**** Provided information ****
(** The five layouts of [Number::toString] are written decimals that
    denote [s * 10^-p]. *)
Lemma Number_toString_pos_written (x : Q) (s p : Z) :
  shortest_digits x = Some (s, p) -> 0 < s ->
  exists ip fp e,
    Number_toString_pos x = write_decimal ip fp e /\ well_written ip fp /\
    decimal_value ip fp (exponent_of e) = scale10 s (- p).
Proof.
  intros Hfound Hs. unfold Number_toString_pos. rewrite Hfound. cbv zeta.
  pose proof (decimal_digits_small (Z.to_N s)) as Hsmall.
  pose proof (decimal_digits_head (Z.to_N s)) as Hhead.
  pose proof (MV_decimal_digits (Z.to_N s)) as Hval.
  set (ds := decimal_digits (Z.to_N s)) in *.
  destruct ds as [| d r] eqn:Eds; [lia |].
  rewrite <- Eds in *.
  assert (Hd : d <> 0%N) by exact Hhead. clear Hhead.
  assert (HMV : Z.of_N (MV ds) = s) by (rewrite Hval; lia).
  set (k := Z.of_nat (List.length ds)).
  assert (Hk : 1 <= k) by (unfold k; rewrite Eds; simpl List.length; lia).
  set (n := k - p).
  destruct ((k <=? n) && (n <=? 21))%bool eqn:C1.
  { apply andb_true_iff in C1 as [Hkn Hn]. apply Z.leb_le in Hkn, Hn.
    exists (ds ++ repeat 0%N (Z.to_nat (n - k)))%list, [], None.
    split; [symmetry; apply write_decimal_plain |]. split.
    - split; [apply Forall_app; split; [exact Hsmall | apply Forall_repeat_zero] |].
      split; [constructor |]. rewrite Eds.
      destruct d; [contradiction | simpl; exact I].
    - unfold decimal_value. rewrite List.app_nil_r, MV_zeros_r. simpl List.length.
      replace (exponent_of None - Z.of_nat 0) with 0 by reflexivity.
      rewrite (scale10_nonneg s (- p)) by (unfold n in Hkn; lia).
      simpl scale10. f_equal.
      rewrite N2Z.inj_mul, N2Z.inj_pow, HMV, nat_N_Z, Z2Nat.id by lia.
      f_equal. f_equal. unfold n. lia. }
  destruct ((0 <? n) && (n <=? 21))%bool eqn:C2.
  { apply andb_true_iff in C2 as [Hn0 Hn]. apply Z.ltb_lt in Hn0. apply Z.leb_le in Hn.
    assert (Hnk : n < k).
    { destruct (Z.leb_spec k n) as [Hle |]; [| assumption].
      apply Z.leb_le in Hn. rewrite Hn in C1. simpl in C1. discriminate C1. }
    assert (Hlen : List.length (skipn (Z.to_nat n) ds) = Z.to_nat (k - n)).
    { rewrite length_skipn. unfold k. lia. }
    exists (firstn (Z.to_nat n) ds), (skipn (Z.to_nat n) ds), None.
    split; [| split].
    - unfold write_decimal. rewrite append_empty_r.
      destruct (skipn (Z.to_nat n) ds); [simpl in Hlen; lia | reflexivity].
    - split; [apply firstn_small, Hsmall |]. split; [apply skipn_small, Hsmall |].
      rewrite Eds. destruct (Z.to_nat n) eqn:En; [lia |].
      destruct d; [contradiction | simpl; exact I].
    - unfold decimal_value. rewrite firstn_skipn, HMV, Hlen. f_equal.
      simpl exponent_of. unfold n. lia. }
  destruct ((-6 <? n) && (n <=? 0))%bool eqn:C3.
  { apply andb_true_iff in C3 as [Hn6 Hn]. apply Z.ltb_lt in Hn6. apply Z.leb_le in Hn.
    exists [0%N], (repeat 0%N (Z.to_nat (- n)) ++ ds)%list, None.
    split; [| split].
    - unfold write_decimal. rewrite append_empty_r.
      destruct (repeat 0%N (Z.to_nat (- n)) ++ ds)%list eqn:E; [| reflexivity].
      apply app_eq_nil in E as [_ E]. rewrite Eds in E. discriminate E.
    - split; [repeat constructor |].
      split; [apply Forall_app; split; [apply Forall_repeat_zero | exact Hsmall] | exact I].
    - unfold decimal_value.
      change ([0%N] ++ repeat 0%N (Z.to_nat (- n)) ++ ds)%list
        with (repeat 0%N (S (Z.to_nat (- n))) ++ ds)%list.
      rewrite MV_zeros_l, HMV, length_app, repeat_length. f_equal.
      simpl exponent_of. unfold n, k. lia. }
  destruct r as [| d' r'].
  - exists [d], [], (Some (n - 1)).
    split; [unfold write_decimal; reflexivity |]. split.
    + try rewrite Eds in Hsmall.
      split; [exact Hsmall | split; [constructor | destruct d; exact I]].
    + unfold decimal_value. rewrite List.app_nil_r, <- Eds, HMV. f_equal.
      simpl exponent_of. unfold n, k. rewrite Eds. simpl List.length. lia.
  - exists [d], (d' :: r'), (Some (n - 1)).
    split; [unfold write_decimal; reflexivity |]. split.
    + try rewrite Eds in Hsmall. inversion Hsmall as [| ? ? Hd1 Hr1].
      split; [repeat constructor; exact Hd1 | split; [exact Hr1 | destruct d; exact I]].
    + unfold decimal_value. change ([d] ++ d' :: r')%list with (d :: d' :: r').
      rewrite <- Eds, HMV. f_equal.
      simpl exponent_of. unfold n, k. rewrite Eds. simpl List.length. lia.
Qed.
****
**** Provided information ****
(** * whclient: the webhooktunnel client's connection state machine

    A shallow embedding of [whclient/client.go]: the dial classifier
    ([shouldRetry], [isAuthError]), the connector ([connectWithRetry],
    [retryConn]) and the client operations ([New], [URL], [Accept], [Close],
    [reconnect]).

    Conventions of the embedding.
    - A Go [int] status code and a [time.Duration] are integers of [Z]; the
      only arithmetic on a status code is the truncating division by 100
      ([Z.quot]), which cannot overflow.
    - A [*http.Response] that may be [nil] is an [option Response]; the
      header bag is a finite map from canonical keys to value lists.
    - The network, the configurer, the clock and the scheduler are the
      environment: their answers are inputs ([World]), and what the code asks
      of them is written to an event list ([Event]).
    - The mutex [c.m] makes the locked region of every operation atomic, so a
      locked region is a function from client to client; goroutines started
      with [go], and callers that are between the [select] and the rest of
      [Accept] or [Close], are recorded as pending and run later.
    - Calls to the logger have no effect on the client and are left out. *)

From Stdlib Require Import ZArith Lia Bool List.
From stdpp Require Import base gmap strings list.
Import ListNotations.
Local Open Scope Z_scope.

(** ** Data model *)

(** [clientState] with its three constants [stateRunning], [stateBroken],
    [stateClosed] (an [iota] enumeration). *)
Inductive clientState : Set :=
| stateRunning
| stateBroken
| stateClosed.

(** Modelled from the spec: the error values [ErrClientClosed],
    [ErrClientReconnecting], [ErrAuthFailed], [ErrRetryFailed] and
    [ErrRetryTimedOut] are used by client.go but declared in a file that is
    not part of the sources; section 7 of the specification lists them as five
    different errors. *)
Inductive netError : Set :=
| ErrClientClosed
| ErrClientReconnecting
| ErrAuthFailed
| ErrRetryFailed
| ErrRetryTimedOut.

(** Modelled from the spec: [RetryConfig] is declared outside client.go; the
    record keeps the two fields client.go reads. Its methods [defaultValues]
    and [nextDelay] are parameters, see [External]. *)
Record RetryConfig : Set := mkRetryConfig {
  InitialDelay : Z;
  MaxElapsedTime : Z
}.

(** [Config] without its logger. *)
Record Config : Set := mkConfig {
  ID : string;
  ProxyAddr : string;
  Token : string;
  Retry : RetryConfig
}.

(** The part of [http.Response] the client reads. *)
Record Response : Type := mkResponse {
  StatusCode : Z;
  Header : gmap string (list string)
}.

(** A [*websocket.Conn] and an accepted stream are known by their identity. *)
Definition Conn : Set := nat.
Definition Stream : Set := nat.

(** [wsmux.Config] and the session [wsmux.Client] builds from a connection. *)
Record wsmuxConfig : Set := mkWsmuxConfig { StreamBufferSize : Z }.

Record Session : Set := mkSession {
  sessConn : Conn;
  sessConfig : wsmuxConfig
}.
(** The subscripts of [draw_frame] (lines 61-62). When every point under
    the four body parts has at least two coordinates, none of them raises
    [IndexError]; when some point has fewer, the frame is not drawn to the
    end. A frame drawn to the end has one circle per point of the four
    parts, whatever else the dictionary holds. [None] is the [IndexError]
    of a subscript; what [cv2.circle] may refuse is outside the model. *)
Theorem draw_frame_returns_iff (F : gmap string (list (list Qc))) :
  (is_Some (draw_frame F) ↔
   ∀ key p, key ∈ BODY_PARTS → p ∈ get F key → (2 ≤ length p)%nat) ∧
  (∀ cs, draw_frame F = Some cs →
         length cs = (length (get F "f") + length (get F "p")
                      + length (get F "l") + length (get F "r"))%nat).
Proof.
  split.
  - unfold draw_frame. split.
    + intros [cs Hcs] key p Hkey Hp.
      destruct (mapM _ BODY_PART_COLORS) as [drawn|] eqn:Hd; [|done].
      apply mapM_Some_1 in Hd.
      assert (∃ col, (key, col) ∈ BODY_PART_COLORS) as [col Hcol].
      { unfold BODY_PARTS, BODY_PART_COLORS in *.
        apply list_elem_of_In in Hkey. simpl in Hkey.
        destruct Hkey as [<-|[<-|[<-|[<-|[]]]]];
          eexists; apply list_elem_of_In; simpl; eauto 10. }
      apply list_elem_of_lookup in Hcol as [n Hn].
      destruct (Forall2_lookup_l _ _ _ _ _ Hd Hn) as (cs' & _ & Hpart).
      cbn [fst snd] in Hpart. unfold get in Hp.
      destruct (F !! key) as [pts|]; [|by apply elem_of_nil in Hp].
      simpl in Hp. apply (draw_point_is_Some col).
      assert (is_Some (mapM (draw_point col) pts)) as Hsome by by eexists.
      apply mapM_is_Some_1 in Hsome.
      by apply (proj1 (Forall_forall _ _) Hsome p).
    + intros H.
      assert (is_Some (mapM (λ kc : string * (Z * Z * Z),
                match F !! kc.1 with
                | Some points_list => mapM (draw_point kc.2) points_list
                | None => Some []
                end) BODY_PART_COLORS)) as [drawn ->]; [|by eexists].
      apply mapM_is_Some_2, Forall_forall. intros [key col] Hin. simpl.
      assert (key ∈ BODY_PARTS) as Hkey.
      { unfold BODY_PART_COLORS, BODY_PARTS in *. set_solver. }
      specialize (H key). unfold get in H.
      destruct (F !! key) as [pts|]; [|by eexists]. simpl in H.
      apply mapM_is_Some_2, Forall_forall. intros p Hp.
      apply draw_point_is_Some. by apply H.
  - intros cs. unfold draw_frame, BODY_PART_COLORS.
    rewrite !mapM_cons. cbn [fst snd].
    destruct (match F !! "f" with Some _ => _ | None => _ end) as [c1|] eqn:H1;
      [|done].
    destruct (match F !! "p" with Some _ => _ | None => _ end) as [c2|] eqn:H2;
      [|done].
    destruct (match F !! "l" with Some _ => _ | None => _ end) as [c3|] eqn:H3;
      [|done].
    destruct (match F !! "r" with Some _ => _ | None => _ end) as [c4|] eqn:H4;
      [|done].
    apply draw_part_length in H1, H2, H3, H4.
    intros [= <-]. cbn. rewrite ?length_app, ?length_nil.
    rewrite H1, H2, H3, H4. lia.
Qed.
****
Directions for this task: Tally how many lines include "outside" in the listing above; reply with the number only.

Task result: 2